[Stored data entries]
Content starts
(* ===== verification/Verified.v ===== *)
(** * What verified content promises

    The contract of officialspaces_content.go: a complete read yields a source whose every
    message has its bytes, checked against the message and against the blob's CID; visits,
    however they interleave with each other and with [Close], see those bytes until they end;
    and what a visitor keeps afterwards does not open. *)
From S2P Require Import Prelude Sha256 GoStd Syntax Unicode Json Mailbox Repository Canonical Causal Revision.
From S2P Require Import FolderRevision Decode Ipld Car Url SpacesWire Http Client Snapshot SourceRead Sample Recovery Reduction.
From S2P Require Import Recovered Content.

Section selection.
Context `{Syntax} `{Ipld}.

(** ** The blobs selected *)

Definition linked (messages : list MessageVersion) : list (string * MessageVersion) :=
  (λ m, (blob_link m, m)) <$> messages.

Lemma plan_groups messages p p' : range plan_message messages p = Ok p' →
  cpGroups p' = fold_left push (linked messages) (cpGroups p).
Proof.
  revert p. induction messages as [|m messages IH]; intros p; cbn [range]; [by intros [= <-]|].
  unfold plan_message at 1. destruct (_ || _); cbn [result_bind]; [done|].
  destruct (cpSizes p !! blob_link m) as [prior|].
  - destruct (negb _); cbn [result_bind]; [done|]. by intros ->%IH.
  - destruct (_ <? _)%Z; cbn [result_bind]; [done|]. by intros ->%IH.
Qed.

Lemma prepare_ok messages cids groups total : prepareOfficialContent messages = Ok (cids, groups, total) →
  cids = sortedMapKeys groups ∧ ∀ k, groups !! k = nonempty_list (of_key k (linked messages)).
Proof.
  unfold prepareOfficialContent. destruct (range plan_message messages _) as [p|] eqn:Ep; cbn [result_bind]; [|done].
  apply plan_groups in Ep. intros [= <- <- _]. split; [done|]. intros k. rewrite Ep. apply push_lookup.
Qed.

Lemma linked_in messages m : m ∈ messages → m ∈ of_key (blob_link m) (linked messages).
Proof.
  intros Hm. apply elem_of_of_key. unfold linked. apply list_elem_of_fmap. by exists m.
Qed.

(** ** The bytes received *)

(** The bytes [raw] under [blobCID] are checked against every version that refers to them. *)
Definition bytes_checked (repoDID : string) (versions : list MessageVersion) (blobCID raw : string) : Prop :=
  validOfficialContentCID blobCID raw = true ∧
  ∀ m, m ∈ versions → ValidateStoredMessage repoDID (mvRKey m) (mvRecord m) raw = Ok tt.

Lemma range_check_in {A} (f : A → result unit) l a : range_check f l = Ok tt → a ∈ l → f a = Ok tt.
Proof.
  induction l as [|x l IH]; simpl; [by intros _ ?%elem_of_nil|].
  destruct (f x) as [[]|] eqn:Ef; cbn [result_bind]; [|done]. intros Hr [->|Hin]%elem_of_cons; [done|by apply IH].
Qed.

Lemma content_blob_ok repoDID cids groups total blobs index blobCID raw s' :
  content_blob repoDID cids groups (total, blobs) index blobCID raw = Ok s' →
  s' = ((total + raw_size raw)%Z, <[blobCID := raw]> blobs) ∧ (total + raw_size raw <= maxContentVerifiedBytes)%Z ∧
  bytes_checked repoDID (default [] (groups !! blobCID)) blobCID raw.
Proof.
  unfold content_blob. cbn [fst snd]. destruct (bool_decide (_ !! _ = _)); cbn [negb orb]; [|done].
  destruct (validOfficialContentCID blobCID raw) eqn:Ec; cbn [negb orb]; [|done].
  destruct (range_check _ _) as [[]|] eqn:Er; cbn [result_bind]; [|done].
  destruct (Z.ltb_spec (maxContentVerifiedBytes - total) (raw_size raw)); [done|]. intros [= <-].
  split; [done|]. split; [lia|]. split; [done|]. intros m Hm. apply (range_check_in _ _ _ Er) in Hm.
  destruct (ValidateStoredMessage _ _ _ _) as [[]|]; done.
Qed.

(** After the stream every blob delivered is in the map, and nothing else was put there. *)
Lemma consumed_blobs repoDID cids groups pairs index total blobs total' blobs' :
  NoDup pairs.*1 → consumed (content_blob repoDID cids groups) index (total, blobs) pairs (total', blobs') →
  (total <= maxContentVerifiedBytes)%Z →
  total' = (total + blob_bytes pairs)%Z ∧ (total' <= maxContentVerifiedBytes)%Z ∧
  (∀ k raw, (k, raw) ∈ pairs → blobs' !! k = Some raw ∧ bytes_checked repoDID (default [] (groups !! k)) k raw) ∧
  (∀ k, k ∉ pairs.*1 → blobs' !! k = blobs !! k).
Proof.
  revert index total blobs. induction pairs as [|[k raw] pairs IH]; intros index total blobs Hnd; cbn [consumed].
  { intros [= -> ->] Ht. unfold blob_bytes. cbn. split_and!; [lia|done| |done]. by intros k raw ?%elem_of_nil. }
  intros (_ & _ & s1 & Hc & Hrest) Ht. apply content_blob_ok in Hc as (-> & Hb & Hk).
  rewrite fmap_cons in Hnd. apply NoDup_cons in Hnd as [Hn Hnd]. cbn [fst] in Hn.
  apply IH in Hrest as (-> & Hmax & Hin & Hout); [|done|done].
  split_and!; [unfold blob_bytes; cbn; lia|done| |].
  - intros k' raw' [[= -> ->]|Hp]%elem_of_cons; [|by apply Hin].
    split; [|done]. rewrite Hout by done. apply lookup_insert_eq.
  - intros k' Hk'. rewrite Hout by set_solver. apply lookup_insert_ne. set_solver.
Qed.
Content ends
◆ Your goal: Set down precisely the lines above between the line holding "From S2P Require Import Prelude" and the line holding "validOfficialContentCID blobCID raw = true", inclusive, and nothing beyond them.

◆ Written reply:
From S2P Require Import Prelude Sha256 GoStd Syntax Unicode Json Mailbox Repository Canonical Causal Revision.
From S2P Require Import FolderRevision Decode Ipld Car Url SpacesWire Http Client Snapshot SourceRead Sample Recovery Reduction.
From S2P Require Import Recovered Content.

Section selection.
Context `{Syntax} `{Ipld}.

(** ** The blobs selected *)

Definition linked (messages : list MessageVersion) : list (string * MessageVersion) :=
  (λ m, (blob_link m, m)) <$> messages.

Lemma plan_groups messages p p' : range plan_message messages p = Ok p' →
  cpGroups p' = fold_left push (linked messages) (cpGroups p).
Proof.
  revert p. induction messages as [|m messages IH]; intros p; cbn [range]; [by intros [= <-]|].
  unfold plan_message at 1. destruct (_ || _); cbn [result_bind]; [done|].
  destruct (cpSizes p !! blob_link m) as [prior|].
  - destruct (negb _); cbn [result_bind]; [done|]. by intros ->%IH.
  - destruct (_ <? _)%Z; cbn [result_bind]; [done|]. by intros ->%IH.
Qed.

Lemma prepare_ok messages cids groups total : prepareOfficialContent messages = Ok (cids, groups, total) →
  cids = sortedMapKeys groups ∧ ∀ k, groups !! k = nonempty_list (of_key k (linked messages)).
Proof.
  unfold prepareOfficialContent. destruct (range plan_message messages _) as [p|] eqn:Ep; cbn [result_bind]; [|done].
  apply plan_groups in Ep. intros [= <- <- _]. split; [done|]. intros k. rewrite Ep. apply push_lookup.
Qed.

Lemma linked_in messages m : m ∈ messages → m ∈ of_key (blob_link m) (linked messages).
Proof.
  intros Hm. apply elem_of_of_key. unfold linked. apply list_elem_of_fmap. by exists m.
Qed.

(** ** The bytes received *)

(** The bytes [raw] under [blobCID] are checked against every version that refers to them. *)
Definition bytes_checked (repoDID : string) (versions : list MessageVersion) (blobCID raw : string) : Prop :=
  validOfficialContentCID blobCID raw = true ∧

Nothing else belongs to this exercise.